Dunia Mulai Fokus pada Resistensi Antibiotik

By , Minggu, 11 September 2016 | 09:00 WIB

Resistensi terhadap antibiotik telah membunuh 700.000 orang di seluruh dunia setiap tahun. Sekarang, untuk pertama kalinya, PBB akan mempertimbangkan apakah perlu untuk memerangi ancaman ini, dan memutuskan resistensi ini menjadi prioritas internasional atau justru diabaikan dari kebijakan.

Pada bulan Juni, kelompok negara-negara industri G7 melakukan pertemuan di Jepang. Mereka sepakat bahwa perlawanan terhadap resistensi antibiotik merupakan prioritas internasional.

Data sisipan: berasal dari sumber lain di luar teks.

Lemma sync_exited_step cli job id code t o :
  finished (dj_Status job) = false ->
  runs (sync_exited cli job id code) t o -> writes_at_most (dj_Spec job) (dj_Status job) false t.
Proof.
  intros Hf Hr. unfold sync_exited in Hr. run_step; subst. unfold writes_at_most. right. simpl.
  destruct (int32 code =? 0) eqn:E0; [| destruct (_ <=? _) eqn:Elim].
  - apply runs_update_status in Hr as (r' & t' & -> & Hr).
    apply ttl_unseen in Hr. simpl. rewrite Hr. eexists _. split; [done |].
    apply Z.eqb_eq in E0. rewrite E0. by apply step_succeed.
  - apply Z.eqb_neq in E0. apply Z.leb_le in Elim. run_step; subst. simpl.
    run_step; [| by run_inv | by (run_step; simplify_eq; exfalso; eapply createAndStart_calm)].
    subst. rewrite collect_app.
    match goal with H : runs (attempt _) _ _ |- _ => rename H into Hc end.
    rewrite (collect_unseen wrote_job _ _ _ (always_attempt _ _ (no_write_createAndStart cli job)) Hc).
    simpl. match goal with H : runs (match ?x with _ => _ end) _ _ |- _ => destruct x end;
      apply runs_update_status in Hr as (r' & t' & -> & Hr); run_inv;
      eexists _; (split; [reflexivity |]).
    + by apply step_retry.
    + by apply step_retry_fails.
  - apply Z.eqb_neq in E0. apply Z.leb_gt in Elim.
    apply runs_update_status in Hr as (r' & t' & -> & Hr).
    apply ttl_unseen in Hr. simpl. rewrite Hr. eexists _. split; [done |].
    by apply step_exhausted.
Qed.

Lemma writes_at_most_step spec st missing x t :
  wrote_job x = None -> writes_at_most spec st missing t ->
  (missing = true -> inspect_missing x <> None) -> writes_step spec st (x :: t).
Proof.
  intros Hx Ht Hm. unfold writes_step. simpl. rewrite Hx.
  destruct Ht as [-> | (st' & -> & Hs)]; [by left | right]. exists st', missing.
  split_and!; [done | done |]. intros E. specialize (Hm E). by destruct (inspect_missing x).
Qed.

Lemma syncJob_step cli job t o :
  finished (dj_Status job) = false ->
  runs (syncJob cli job) t o -> writes_step (dj_Spec job) (dj_Status job) t.
Proof.
  intros Hf Hr. unfold syncJob in Hr. run_step; subst.
  repeat match goal with H : runs (match ?x with _ => _ end) _ _ |- _ => destruct x eqn:? end;
    try (by run_inv; left).
  - eapply (writes_at_most_step _ _ false); [done | by eapply sync_running_step | done].
  - eapply (writes_at_most_step _ _ false); [done | by eapply sync_exited_step | done].
  - eapply (writes_at_most_step _ _ true); [done | by eapply sync_missing_step |].
    simpl. by case_match.
Qed.

Lemma Reconcile_job req t o job :
  runs (Reconcile req) t o -> first_job t = Some (Ok job) ->
  exists t1 t2 t3, t = Obs (KGet KDockerJob req) (Ok job) :: t1 ++ t2 ++ t3 /\
    collect wrote_job t1 = [] /\ collect updated_job t1 = [] /\ Forall (fun o => touches_docker o = false) t1 /\
    ((t2 = [] /\ t3 = [] /\ exists e, o = Fail e) \/
     exists cli, runs (reconcile_job cli job) t2 o /\ t3 = [Obs (DClose cli) tt]).
Proof.
  unfold Reconcile. intros Hr Hf. run_step. subst. simpl in Hf. simplify_eq.
  assert (forall {X} (view : obs event -> option X) t a,
    (forall k key r, view (Obs (KGet k key) r) = None) ->
    (forall opts r, view (Obs (DNewClient opts) r) = None) ->
    runs (NewClient (om_Namespace (dj_Meta job)) (js_DockerHostRef (dj_Spec job))) t a ->
    collect view t = []) as Hno
    by (intros X view ? ? ? ? ?; by eapply collect_unseen; [apply silent_NewClient |]).
  assert (always (fun o => touches_docker o = false)
    (NewClient (om_Namespace (dj_Meta job)) (js_DockerHostRef (dj_Spec job)))) as Hq
    by (unfold NewClient, newClient; always_tac).
  apply (proj1 (runs_bind _ _ _ _)) in Hr as
    [(t1 & cli & t2 & -> & Hc & Hr) | [(e & -> & Hc) | (-> & Hc)]].
  - apply (proj1 (runs_deferring _ _ _ _)) in Hr as (t3 & t4 & x & -> & Hr & Hd).
    run_step. subst. exists t1, t3, [Obs (DClose cli) r]. destruct r.
    split; [done |]. split; [by eapply Hno |]. split; [by eapply Hno |].
    split; [by eapply always_runs | right; eauto].
  - exists t0, [], []. rewrite app_nil_r. split; [done |]. split; [by eapply Hno |].
    split; [by eapply Hno |]. split; [by eapply always_runs | left; eauto].
  - exfalso. by eapply NewClient_calm.
Qed.

Lemma ttl_no_update cli job : always (silent updated_job) (handleTTLCleanup cli job).
Proof. unfold handleTTLCleanup, remove_job_container, silent. always_tac. Qed.

Lemma writes_step_around spec st t1 t2 t3 :
  collect wrote_job t1 = [] -> collect wrote_job t3 = [] -> writes_step spec st t2 ->
  writes_step spec st (t1 ++ t2 ++ t3).
Proof.
  intros Ht1 Ht3 Hw. unfold writes_step. rewrite !collect_app, Ht1, Ht3, app_nil_r. simpl.
  destruct Hw as [-> | (st' & missing & -> & Hs & Hm)]; [by left | right].
  exists st', missing. split_and!; [done | done |]. intros E Hn. apply Hm; [done |].
  by apply app_nil in Hn as [_ [? _]%app_nil].
Qed.

(** The API server updates the job that was read: an update that was accepted leaves
    its specification and, being no update of the status, its status. *)
Definition updates_kept (job : DockerJob) (t : list (obs event)) : Prop :=
  Forall (fun j => dj_Spec j = dj_Spec job /\ dj_Status j = dj_Status job) (collect stored_job t).

(** The part of a run that finds the job with the finalizer, which it may have added
    itself. *)
Lemma reconcile_marked cli job t o :
  time_IsZero (om_DeletionTimestamp (dj_Meta job)) = true ->
  has_job_finalizer job = true \/ updates_kept job t ->
  runs (reconcile_job cli job) t o ->
  (collect wrote_job t = [] /\ collect asked_create t = []) \/
  exists job' t1 t2, t = t1 ++ t2 /\ collect wrote_job t1 = [] /\ collect asked_create t1 = [] /\
    dj_Spec job' = dj_Spec job /\ dj_Status job' = dj_Status job /\
    runs (if finished (dj_Status job') then handleTTLCleanup cli job' else syncJob cli job') t2 o.
Proof.
  intros Hdel Hkept Hr. unfold reconcile_job in Hr. rewrite Hdel in Hr.
  destruct (has_job_finalizer job) eqn:Efin.
  - run_step. right. by exists job, [], t.
  - destruct Hkept as [? | Hkept]; [done |]. run_step; subst; [| by left].
    right. eexists _, [_], _. split; [reflexivity |]. unfold updates_kept in Hkept. simpl in Hkept.
    apply Forall_cons in Hkept as [[Hs Hst] _]. by split_and!.
Qed.

(** A reconciliation of a job that is not being deleted. *)
Lemma Reconcile_live req t o job :
  runs (Reconcile req) t o -> first_job t = Some (Ok job) ->
  has_job_finalizer job = true \/ updates_kept job t ->
  time_IsZero (om_DeletionTimestamp (dj_Meta job)) = true ->
  writes_step (dj_Spec job) (dj_Status job) t /\
  (finished (dj_Status job) = true ->
     collect wrote_job t = [] /\ collect asked_create t = []).
Proof.
  intros Hr Hf Hfin Hdel.
  destruct (Reconcile_job _ _ _ _ Hr Hf) as (t1 & t2 & t3 & -> & Hw & _ & Hq & Hcase).
  assert (collect asked_create t1 = []) as Hc.
  { apply collect_none. eapply Forall_impl; [exact Hq |]. by intros [? [] ?]. }
  rewrite app_comm_cons. destruct Hcase as [(-> & -> & _) | (cli & Hrec & ->)].
  { rewrite app_nil_r. unfold writes_step. simpl. rewrite Hw, Hc. auto. }
  apply reconcile_marked in Hrec as [[Hw2 Hc2] | (job' & t4 & t5 & -> & Hw4 & Hc4 & Espec & Est & Hrec)];
    [unfold writes_step; rewrite !collect_app; simpl; rewrite Hw, Hc, Hw2, Hc2; by auto | | done |].
  2:{ destruct Hfin as [? | Hk]; [by left | right]. unfold updates_kept in *.
      rewrite app_comm_cons, !collect_app, !Forall_app in Hk. apply Hk. }
  rewrite <- Espec, <- Est. destruct (finished (dj_Status job')) eqn:Efin.
  - assert (collect wrote_job t5 = []) as Hw5 by (by eapply ttl_unseen).
    assert (collect asked_create t5 = []) as Hc5
      by (eapply collect_unseen; [| exact Hrec];
          unfold handleTTLCleanup, remove_job_container; always_tac).
    unfold writes_step. rewrite !collect_app. simpl. rewrite Hw, Hc, Hw4, Hc4, Hw5, Hc5. auto.
  - split; [| done]. apply writes_step_around; [by simpl | done |].
    rewrite <- (app_nil_r t5). apply writes_step_around; [done | done | by eapply syncJob_step].
Qed.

Pertemuan lebih besar dilakukan oleh negara-negara G20 di Tiongkok. Mereka berkomitmen untuk bersama mengurangi resistensi antibiotik, tindakan ini sangat penting mengingat negara-negara berkembang sebagian besar berjuang dengan penyalahgunaan pertanian antibiotik. Resistensi, menimbulkan ancaman serius bagi kesehatan masyarakat, pertumbuhan dan stabilitas ekonomi global.

Tindakan penting

Lalu, apa yang dilakukan selanjutnya ? Berdasarkan penelitian terkait masalah resistensi antibiotik dalam beberapa tahun terakhir menekankan beberapa tindakan penting.

Tindakan yangd dimaksudkan antara lain: mengurangi penyalahgunaan obat dalam kedokteran dan pertanian, meningkatkan pengawasan tempat munculnya resistensi, mendorong pengembangan perangkat diagnostik cepat yang dapat mendeteksi apakah antibiotik diperlukan, dan memberikan insentif untuk mendorong produsen yang telah keluar dari pengembangan antibiotik agar kembali ke pasar lagi.

Selama musim panas, sekelompok ilmuwan top dunia bidang resistensi antibiotik melakukan pertemuan. Pertemuan ini dipimpin oleh Ramanan Laxminarayan, pendiri  Center for Disease Dynamics, Economics and Policy. Mereka mempublikasikan hasil pertemuan mereka dalam beberapa jurnal ilmiah.

Pada jurnal Nature, mereka menyerukan mobilisasi masyarakat untuk memerangi resistensi antibiotik seperti saat mempertahankan sumber daya umum yang penting.

Sedangkan dalam jurnal Science, mereka meminta PBB untuk menetapkan target global, yang akan mengekang penggunaan berlebihan di negara-negara berpenghasilan tinggi (dalam bidang kedokteran, pertanian, dan lingkungan).

Seruan pada PBB juga meminta fokus untuk melindungi negara-negara dengan penghasilan rendah dari akses mereka terhadap antibiotik, mengingat negara-negara tersebut terbiasa menggunakan antibiotik untuk mengobati warganya.